Wearable technology in the insurance context refers to body-worn electronic devices — such as fitness trackers, smartwatches, continuous glucose monitors, and biosensors — that collect real-time health, activity, and biometric data, which insurers can use to refine underwriting, incentivize healthier behavior, and manage claims. Unlike its broader consumer electronics meaning, the insurance industry's interest in wearables centers on the data they generate and its potential to shift risk pricing from static, backward-looking models to dynamic, behavior-based approaches. Life and health insurers have been the earliest adopters, but applications are expanding into workers' compensation and even auto lines.

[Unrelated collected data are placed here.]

(** * broadlink-rm-ts: a shallow embedding of the protocol engine

    The development follows [index.ts]: the discovery engine ([Broadlink]),
    the device session ([BroadlinkDevice]) with its packet codec, the command
    dispatcher and the RF learning sequences.  Buffers are lists of integers,
    JavaScript objects used as dictionaries are finite maps (with the names a
    plain object inherits where arbitrary strings are looked up), the event
    loop (timers, promises, listeners) is explicit state. *)

From Stdlib Require Import ZArith QArith Lia Ascii String.
From stdpp Require Import base gmap list strings.

Close Scope Q_scope.
Open Scope Z_scope.

(** ** JavaScript numbers and buffers *)

Abbreviation Buffer := (list Z).

(** [ToInt32] of the language standard on an integer: wrap to 32 bits, signed. *)
Definition ToInt32Z (n : Z) : Z := (n + 2 ^ 31) mod 2 ^ 32 - 2 ^ 31.

(** Truncation toward zero of a finite number (a rational here: every
    finite double is one). *)
Definition truncate (q : Q) : Z := Z.quot (Qnum q) (Z.pos (Qden q)).

Definition ToInt32 (q : Q) : Z := ToInt32Z (truncate q).

(** The conversion applied by a store into a byte array. *)
Definition ToUint8 (n : Z) : Z := n mod 256.

(** [Buffer.alloc(n, 0)] for a size that is not negative. *)
Definition Buffer_alloc (n : Z) : Buffer := replicate (Z.to_nat n) 0.

(** [b[i]] read in an arithmetic context: [undefined] counts as 0. *)
Definition byteAt (b : Buffer) (i : Z) : Z :=
  if i <? 0 then 0 else default 0 (b !! Z.to_nat i).

(** [b[i] = v]: a store out of range is ignored. *)
Definition store (i : Z) (v : Z) (b : Buffer) : Buffer :=
  if i <? 0 then b else <[Z.to_nat i := ToUint8 v]> b.

(** A run of assignments [b[i1] = v1; b[i2] = v2; ...], in order. *)
Definition stores (assignments : list (Z * Z)) (b : Buffer) : Buffer :=
  foldl (fun acc iv => store iv.1 iv.2 acc) b assignments.

(** Whether a run of assignments leaves offset [n] alone. *)
Definition untouched (n : nat) (a : list (Z * Z)) : bool :=
  forallb (fun iv => (iv.1 <? 0) || negb (Z.to_nat iv.1 =? n)%nat) a.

📊 Operationally, an insurer partners with a wearable device manufacturer or a wellness program vendor to offer devices to policyholders, often subsidized or free. The insurer receives aggregated or individualized data — step counts, heart rate variability, sleep patterns, blood oxygen levels — that feeds into predictive models to assess ongoing risk. Insurtech pioneers like John Hancock (through its Vitality program) have structured policies that reward policyholders with premium discounts or other incentives for meeting activity targets, effectively creating a feedback loop between behavior and cost. In workers' compensation, wearables that detect improper lifting mechanics or fatigue can trigger real-time alerts, reducing workplace injuries and the associated loss ratios for carriers.

🔒 The promise of wearable technology for insurers is substantial — more granular risk segmentation, improved customer engagement, and proactive loss prevention — but it comes paired with significant challenges around data privacy, regulatory compliance, and consumer trust. Regulators in multiple jurisdictions are scrutinizing how biometric and health data is collected, stored, shared, and used in pricing decisions, with concerns about potential discrimination against less healthy or less active individuals. Insurers and insurtechs that navigate these tensions effectively stand to gain a meaningful competitive edge, as the volume and precision of wearable data continue to grow exponentially and policyholders increasingly expect personalized, tech-enabled products.